Dr. Weaver concluded that, in view of his breathing problems and right shoulder and left knee problems, Plaintiff would be limited in activities that involved sustained standing, walking, climbing, squatting, stooping, crouching, kneeling, crawling, reaching with the right upper extremity, and performing repetitive or moderate to heavy lifting and carrying activities. Dr. Weaver further opined that Plaintiff would be capable of performing physical activities involving sitting, occasional light lifting and carrying, handling objects, speaking, hearing, following directions, and travel. (R. at 412.)

Paul Knight, M.D., interpreted a pulmonary function test, taken as a part of this evaluation on November 15, 2010, as showing no significant obstruction to flow. He found a mild decrease in FVC and FEV which could not be further evaluated without lung volumes. There was no significant change after the use of a bronchodilator. (R. at 397-407.)

A follow-up pulmonary function test, performed on January 25, 2011, also interpreted by Dr. Knight, showed a moderately impaired DLCO (Diffusing Capacity of the Lung for Carbon Monoxide). (R. at 418-24.)

D. State Agency Evaluation

On April 1, 2011, a state agency medical consultant, Dr. Lancaster, reviewed the record and assessed Plaintiff's physical functioning capacity. (R. at 425-32.) Dr. Lancaster found that Plaintiff could lift and/or carry twenty pounds occasionally and ten pounds frequently; stand and/or walk six hours in a workday; and sit for about six hours in a workday. (R. at 426.) Plaintiff could frequently balance, stoop, kneel, crouch, or crawl but only occasionally climb ladders, rope, or scaffolds and climb ramps and stairs. (R. at 427.) Dr. Lancaster found that Plaintiff should avoid concentrated exposure to humidity, extreme heat and cold, and should avoid moderate exposure to fumes and odors. (R. at 429.) Dr. Lancaster based these limitations on breathing problems with sarcoidosis and asthma. (R. at 427, 429.) Dr. Lancaster found Plaintiff partially credible, noting his reported symptoms weremore severe than would be expected from medical tests such as a chest x-ray and pulmonary function test. (R. at 430.)

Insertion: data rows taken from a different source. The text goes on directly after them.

(** Claim C23: one pass over the timers ends, never touches a timer that has been
    freed, leaves no timer that was due, and runs each due timer at most once
    in the order of the list; when the callbacks cancel nothing it runs exactly
    the due ones and keeps exactly the others, followed by the new ones.
    Callbacks may cancel other timers, the next one of the list included. *)
Theorem callbacks_run_expired {W : Type}
    (run_cb : Z -> Z -> Z -> W -> cras_tm -> option (W * cras_tm))
    (cancels : Z -> Z -> Z -> W -> cras_tm -> list Z)
    (now : timespec) (w : W) (tm : cras_tm) :
  callback_ok run_cb cancels now -> NoDup (addrs tm) ->
  exists fuel w' tm' fired,
    cras_tm_call_callbacks run_cb fuel now w tm = Some (w', tm', fired) /\
    Forall (fun e => expired now e = false) tm' /\ NoDup (addrs tm') /\
    fired `sublist_of` addrs (due now tm) /\
    ((forall cb p data w tm, cancels cb p data w tm = []) ->
      fired = addrs (due now tm) /\ exists created, tm' = waiting now tm ++ created).
Proof.
  intros Hok Hnd.
  destruct (call_loop_spec run_cb cancels now Hok (length (due now tm)) tm [] w)
    as (fuel & w' & tm' & fired & H); [done|done|by constructor|].
  by exists fuel, w', tm', fired.
Qed.

(** A callback that cancels the timer its data names. *)
Definition cancelling_cb (cb p data : Z) (w : Z) (tm : cras_tm) : list Z :=
  if (cb =? 1) && negb (data =? p) then [data] else [].

Definition run_cancelling (cb p data : Z) (w : Z) (tm : cras_tm) : option (Z * cras_tm) :=
  Some (w + 1, filter (fun e : Z * cras_timer => e.1 ∉ cancelling_cb cb p data w tm)
                 (tm : list (Z * cras_timer)) ++ []).

Lemma run_cancelling_ok (now : timespec) : callback_ok run_cancelling cancelling_cb now.
Proof.
  intros cb p data w tm Hnd Hp. exists (w + 1), []. split_and!; [done| | |done].
  - unfold cancelling_cb. destruct (cb =? 1); simpl; [|apply not_elem_of_nil].
    destruct (Z.eqb_spec data p); simpl; [apply not_elem_of_nil|].
    rewrite list_elem_of_singleton. congruence.
  - rewrite app_nil_r. unfold addrs in *.
    eapply sublist_NoDup; [exact Hnd|]. apply fmap_sublist, sublist_filter.
Qed.

Definition four_timers : cras_tm :=
  [(10, Timer (Timespec 5 0) 1 20); (20, Timer (Timespec 4 0) 2 0); (30, Timer (Timespec 9 0) 2 0);
   (40, Timer (Timespec 5 1) 2 0)].

Lemma callbacks_run_expired_witness :
  exists fuel w' tm' fired,
    cras_tm_call_callbacks run_cancelling fuel (Timespec 5 2) 0 four_timers = Some (w', tm', fired) /\
    fired `sublist_of` [10; 20; 40] /\
    cras_tm_call_callbacks run_cancelling 4 (Timespec 5 2) 0 four_timers =
      Some (2, [(30, Timer (Timespec 9 0) 2 0)], [10; 40]).
Proof.
  destruct (callbacks_run_expired run_cancelling cancelling_cb (Timespec 5 2) 0 four_timers)
    as (fuel & w' & tm' & fired & Hrun & _ & _ & Hsub & _).
  - apply run_cancelling_ok.
  - apply (bool_decide_unpack _). by vm_compute.
  - exists fuel, w', tm', fired. split; [exact Hrun|]. split; [exact Hsub|]. by vm_compute.
Defined.

(** An interval has elapsed when its seconds, rounded down, have. *)
Lemma interval_elapsed_seconds (now : timespec) (pi : polled_interval) :
  normalised now -> normalised (last_interval_start_ts pi) ->
  ns (last_interval_start_ts pi) <= ns now ->
  tv_sec now - tv_sec (last_interval_start_ts pi) < 2147483648 ->
  pic_interval_elapsed now pi = true <->
  interval_sec pi * 1000000000 <= ns now - ns (last_interval_start_ts pi).
Proof.
  intros Hn Hl Hle Hlt. unfold pic_interval_elapsed, get_sec_since_last_active.
  pose proof (subtract_timespecs_ns now (last_interval_start_ts pi)) as Hns.
  destruct (subtract_timespecs_normalised now (last_interval_start_ts pi)) as [Hd Hs]; [done..|].
  unfold normalised in *. unfold ns in *.
  rewrite s32_small by lia. lia.
Qed.

Lemma deinit_empties (tm : cras_tm) : NoDup (addrs tm) -> cras_tm_deinit tm = Some [].
Proof.
  intros Hnd. unfold cras_tm_deinit.
  destruct (dl_foreach_spec id (fun t (_ : cras_timer) tm => dl_delete tm t) (fun kept _ _ => kept = []))
    with (todo := tm) (kept := @nil (Z * cras_timer)) (s := tm) (fuel := length tm)
    as (s' & kept' & -> & Hs & _ & ->); [|done|done|done|done|f_equal; exact Hs].
  intros kept p x todo s -> Hg Hn. unfold id in *. subst s. exists todo, [].
  simpl in *. rewrite Z.eqb_refl. apply NoDup_cons in Hn as [_ Hn]. done.
Qed.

On June 9, 2011, a state agency physician, Dr. Nikoloas Galakos, reviewed the record upon reconsideration and affirmed Dr. Lancaster's exertional limitations, but found Plaintiff could only occasionally climb ramps and stairs, balance, stoop, kneel, crouch, or crawl; and never climb ladders, ropes, or scaffolds. (R. at 447.) Dr. Galakos found that Plaintiff would be limited in reaching occasionally overhead with his right shoulder. (R. at 448.) He found that the "[s]everity of symptoms is partially proportionate." (R. at 450.) '

IV. ADMINISTRATIVE DECISION

On August 30, 2012, the ALJ issued his decision. (R. at 21-31.) At step one of the sequential evaluation process, the ALJ found that Plaintiff had not engaged in substantially gainful activity since April 14, 2010, the application date. (R. at 26.) The ALJ found that Plaintiff had the following severe impairments: sarcoidosis, chronic obstructive pulmonary disease (COPD), splenomegaly, and right shoulder impairment. (Id.) He further found that Plaintiff did not have an impairment or combination of impairments that met or medically equaled one of the listed impairments described in 20 C.F.R. Part 404, Subpart P, Appendix 1. (Id.) At step four of the sequential process, the ALJ set forth Plaintiff's RFC as follows:

Social Security Regulations require ALJs to resolve a disability claim through a five-step sequential evaluation of the evidence. See 20 C.F.R. § 416.920(a)(4). Although a dispositive finding at any step terminates the ALJ's review, see Colvin v. Barnhart, 475 F.3d 727, 730 (6th Cir. 2007), if fully considered, the sequential review considers and answers five questions:

1. Is the claimant engaged in substantial gainful activity?
2. Does the claimant suffer from one or more severe impairments?
3. Do the claimant's severe impairments, alone or in combination, meet or equal the criteria of an impairment set forth in the Commissioner's Listing of Impairments, 20 C.F.R. Subpart P, Appendix 1?
4. Considering the claimant's residual functional capacity, can the claimant perform his or her past relevant work?
5. Considering the claimant's age, education, past work experience, and residual functional capacity, can the claimant perform other work available in the national economy?
See 20 C.F.R. § 416.920(a)(4); see also Henley v. Astrue, 573 F.3d 263, 264 (6th Cir. 2009); Foster v. Halter, 279 F.3d 348, 354 (6th Cir. 2001).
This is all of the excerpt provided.